What are the lines of the listing below, word for word, from the first down to the one that contains "has three boxes, one"?

### Data in this exercise

▽

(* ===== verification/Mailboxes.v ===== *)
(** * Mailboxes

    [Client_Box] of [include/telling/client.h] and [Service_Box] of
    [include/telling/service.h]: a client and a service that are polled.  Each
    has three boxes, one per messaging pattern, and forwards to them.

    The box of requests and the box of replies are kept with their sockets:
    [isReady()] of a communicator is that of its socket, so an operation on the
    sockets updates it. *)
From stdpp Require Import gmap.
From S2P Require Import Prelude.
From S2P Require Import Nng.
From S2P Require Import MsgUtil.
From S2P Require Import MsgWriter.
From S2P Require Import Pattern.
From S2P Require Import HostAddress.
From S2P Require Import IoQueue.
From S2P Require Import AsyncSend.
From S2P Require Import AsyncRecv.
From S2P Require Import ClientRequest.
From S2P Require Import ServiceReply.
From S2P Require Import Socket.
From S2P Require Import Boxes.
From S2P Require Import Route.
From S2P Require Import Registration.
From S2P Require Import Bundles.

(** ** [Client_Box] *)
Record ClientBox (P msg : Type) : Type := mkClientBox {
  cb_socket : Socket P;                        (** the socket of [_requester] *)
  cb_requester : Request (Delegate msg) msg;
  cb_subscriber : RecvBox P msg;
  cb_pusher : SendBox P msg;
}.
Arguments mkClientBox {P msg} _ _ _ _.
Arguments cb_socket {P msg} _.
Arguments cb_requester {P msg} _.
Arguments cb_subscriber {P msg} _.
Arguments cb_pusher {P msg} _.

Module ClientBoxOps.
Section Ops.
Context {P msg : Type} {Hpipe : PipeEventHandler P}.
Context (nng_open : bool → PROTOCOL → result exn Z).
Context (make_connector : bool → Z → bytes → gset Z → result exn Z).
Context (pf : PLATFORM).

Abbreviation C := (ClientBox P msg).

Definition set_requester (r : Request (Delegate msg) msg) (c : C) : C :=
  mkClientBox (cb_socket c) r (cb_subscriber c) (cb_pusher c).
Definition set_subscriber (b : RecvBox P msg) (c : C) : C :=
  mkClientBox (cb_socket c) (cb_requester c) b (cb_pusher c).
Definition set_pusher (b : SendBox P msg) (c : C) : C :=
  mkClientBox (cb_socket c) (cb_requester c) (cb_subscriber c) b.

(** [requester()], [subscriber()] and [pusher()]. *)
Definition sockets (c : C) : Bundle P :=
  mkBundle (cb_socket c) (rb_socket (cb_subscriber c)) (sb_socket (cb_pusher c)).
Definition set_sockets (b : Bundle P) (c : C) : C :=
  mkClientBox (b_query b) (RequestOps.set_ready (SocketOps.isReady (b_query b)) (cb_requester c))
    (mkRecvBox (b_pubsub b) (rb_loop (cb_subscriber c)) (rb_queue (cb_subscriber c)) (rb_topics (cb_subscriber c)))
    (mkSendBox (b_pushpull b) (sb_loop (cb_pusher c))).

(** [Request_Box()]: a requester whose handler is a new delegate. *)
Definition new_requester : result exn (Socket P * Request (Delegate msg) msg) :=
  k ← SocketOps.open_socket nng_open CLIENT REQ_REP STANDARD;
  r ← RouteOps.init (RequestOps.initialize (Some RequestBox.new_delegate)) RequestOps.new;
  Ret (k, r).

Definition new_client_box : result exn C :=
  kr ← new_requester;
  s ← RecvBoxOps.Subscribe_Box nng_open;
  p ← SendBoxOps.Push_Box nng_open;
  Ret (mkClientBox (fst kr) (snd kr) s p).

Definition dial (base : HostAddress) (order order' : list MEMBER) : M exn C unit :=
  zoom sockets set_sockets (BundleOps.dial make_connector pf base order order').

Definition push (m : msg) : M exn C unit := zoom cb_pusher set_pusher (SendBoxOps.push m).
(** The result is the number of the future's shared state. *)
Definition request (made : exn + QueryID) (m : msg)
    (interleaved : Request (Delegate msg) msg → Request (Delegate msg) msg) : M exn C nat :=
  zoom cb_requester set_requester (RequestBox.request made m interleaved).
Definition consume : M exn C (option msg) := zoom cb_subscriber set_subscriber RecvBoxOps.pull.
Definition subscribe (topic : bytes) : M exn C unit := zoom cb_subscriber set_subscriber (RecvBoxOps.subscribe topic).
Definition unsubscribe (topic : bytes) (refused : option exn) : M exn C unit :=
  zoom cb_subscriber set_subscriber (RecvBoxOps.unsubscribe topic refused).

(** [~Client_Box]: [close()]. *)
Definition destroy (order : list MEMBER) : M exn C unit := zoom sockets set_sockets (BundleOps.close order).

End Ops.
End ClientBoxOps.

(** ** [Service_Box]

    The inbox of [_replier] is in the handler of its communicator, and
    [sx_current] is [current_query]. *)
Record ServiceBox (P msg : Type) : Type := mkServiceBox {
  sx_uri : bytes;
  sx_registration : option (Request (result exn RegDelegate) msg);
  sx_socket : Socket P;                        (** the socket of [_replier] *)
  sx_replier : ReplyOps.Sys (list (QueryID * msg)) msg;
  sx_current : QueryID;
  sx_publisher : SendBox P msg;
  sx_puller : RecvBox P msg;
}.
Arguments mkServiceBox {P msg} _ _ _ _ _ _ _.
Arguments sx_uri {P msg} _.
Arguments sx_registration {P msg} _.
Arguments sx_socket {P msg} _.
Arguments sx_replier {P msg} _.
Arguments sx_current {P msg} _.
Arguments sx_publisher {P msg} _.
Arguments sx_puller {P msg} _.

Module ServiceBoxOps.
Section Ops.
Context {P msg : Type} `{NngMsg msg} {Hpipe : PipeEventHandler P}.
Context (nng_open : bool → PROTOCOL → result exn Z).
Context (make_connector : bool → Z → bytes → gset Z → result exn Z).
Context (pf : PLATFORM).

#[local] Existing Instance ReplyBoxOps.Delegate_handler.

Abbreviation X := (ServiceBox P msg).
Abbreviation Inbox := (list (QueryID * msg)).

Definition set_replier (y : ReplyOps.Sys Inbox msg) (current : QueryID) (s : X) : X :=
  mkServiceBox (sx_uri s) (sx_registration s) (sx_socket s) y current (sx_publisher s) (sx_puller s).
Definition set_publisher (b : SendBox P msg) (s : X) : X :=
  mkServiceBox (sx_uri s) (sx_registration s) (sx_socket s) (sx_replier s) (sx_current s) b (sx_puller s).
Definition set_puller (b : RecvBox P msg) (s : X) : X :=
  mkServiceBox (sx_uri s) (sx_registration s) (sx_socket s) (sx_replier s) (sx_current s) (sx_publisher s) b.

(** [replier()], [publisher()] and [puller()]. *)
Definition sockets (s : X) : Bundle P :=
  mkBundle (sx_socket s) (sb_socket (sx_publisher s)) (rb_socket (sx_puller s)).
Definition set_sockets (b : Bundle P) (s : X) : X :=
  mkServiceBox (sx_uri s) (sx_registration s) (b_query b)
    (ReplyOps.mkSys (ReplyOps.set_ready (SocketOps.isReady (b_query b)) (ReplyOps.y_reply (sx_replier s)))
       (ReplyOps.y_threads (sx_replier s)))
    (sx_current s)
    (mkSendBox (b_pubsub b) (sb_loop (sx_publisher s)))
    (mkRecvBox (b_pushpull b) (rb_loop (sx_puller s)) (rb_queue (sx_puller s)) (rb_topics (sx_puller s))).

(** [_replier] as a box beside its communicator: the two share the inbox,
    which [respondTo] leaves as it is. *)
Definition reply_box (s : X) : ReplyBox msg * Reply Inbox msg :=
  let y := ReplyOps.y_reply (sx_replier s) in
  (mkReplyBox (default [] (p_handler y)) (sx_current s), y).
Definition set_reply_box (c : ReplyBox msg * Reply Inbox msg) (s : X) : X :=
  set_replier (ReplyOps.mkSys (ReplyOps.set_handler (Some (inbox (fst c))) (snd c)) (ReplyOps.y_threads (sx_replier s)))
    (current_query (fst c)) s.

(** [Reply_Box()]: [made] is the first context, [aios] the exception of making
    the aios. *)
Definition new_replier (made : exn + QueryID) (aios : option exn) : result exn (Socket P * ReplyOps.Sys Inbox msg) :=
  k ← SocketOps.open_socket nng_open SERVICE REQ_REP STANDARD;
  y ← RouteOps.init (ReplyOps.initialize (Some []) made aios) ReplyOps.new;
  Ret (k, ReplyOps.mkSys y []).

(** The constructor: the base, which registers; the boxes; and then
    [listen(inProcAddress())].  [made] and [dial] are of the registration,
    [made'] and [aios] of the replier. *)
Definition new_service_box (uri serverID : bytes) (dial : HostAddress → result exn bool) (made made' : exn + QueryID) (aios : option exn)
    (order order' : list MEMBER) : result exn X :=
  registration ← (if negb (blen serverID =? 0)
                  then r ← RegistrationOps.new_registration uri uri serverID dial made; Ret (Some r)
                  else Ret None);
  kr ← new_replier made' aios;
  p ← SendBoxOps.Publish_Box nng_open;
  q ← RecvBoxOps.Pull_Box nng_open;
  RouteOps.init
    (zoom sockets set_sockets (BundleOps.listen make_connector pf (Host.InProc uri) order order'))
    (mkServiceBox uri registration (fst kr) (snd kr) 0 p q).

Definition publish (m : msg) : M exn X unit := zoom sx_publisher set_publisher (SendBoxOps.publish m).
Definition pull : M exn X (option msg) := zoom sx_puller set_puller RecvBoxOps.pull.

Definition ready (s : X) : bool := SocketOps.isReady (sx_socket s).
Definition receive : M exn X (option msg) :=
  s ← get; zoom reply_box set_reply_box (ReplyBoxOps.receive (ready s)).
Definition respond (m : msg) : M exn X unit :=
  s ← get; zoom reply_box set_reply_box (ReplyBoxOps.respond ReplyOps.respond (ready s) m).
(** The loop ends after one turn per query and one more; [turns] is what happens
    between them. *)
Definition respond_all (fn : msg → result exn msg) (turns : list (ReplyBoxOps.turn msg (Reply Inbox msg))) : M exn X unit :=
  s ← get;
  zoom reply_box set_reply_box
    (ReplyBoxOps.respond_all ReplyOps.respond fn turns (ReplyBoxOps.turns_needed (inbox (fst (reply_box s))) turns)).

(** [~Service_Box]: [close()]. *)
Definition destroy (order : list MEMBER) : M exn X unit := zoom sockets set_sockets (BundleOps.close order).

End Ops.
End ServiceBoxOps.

△

### Reply
(* ===== verification/Mailboxes.v ===== *)
(** * Mailboxes

    [Client_Box] of [include/telling/client.h] and [Service_Box] of
    [include/telling/service.h]: a client and a service that are polled.  Each
    has three boxes, one per messaging pattern, and forwards to them.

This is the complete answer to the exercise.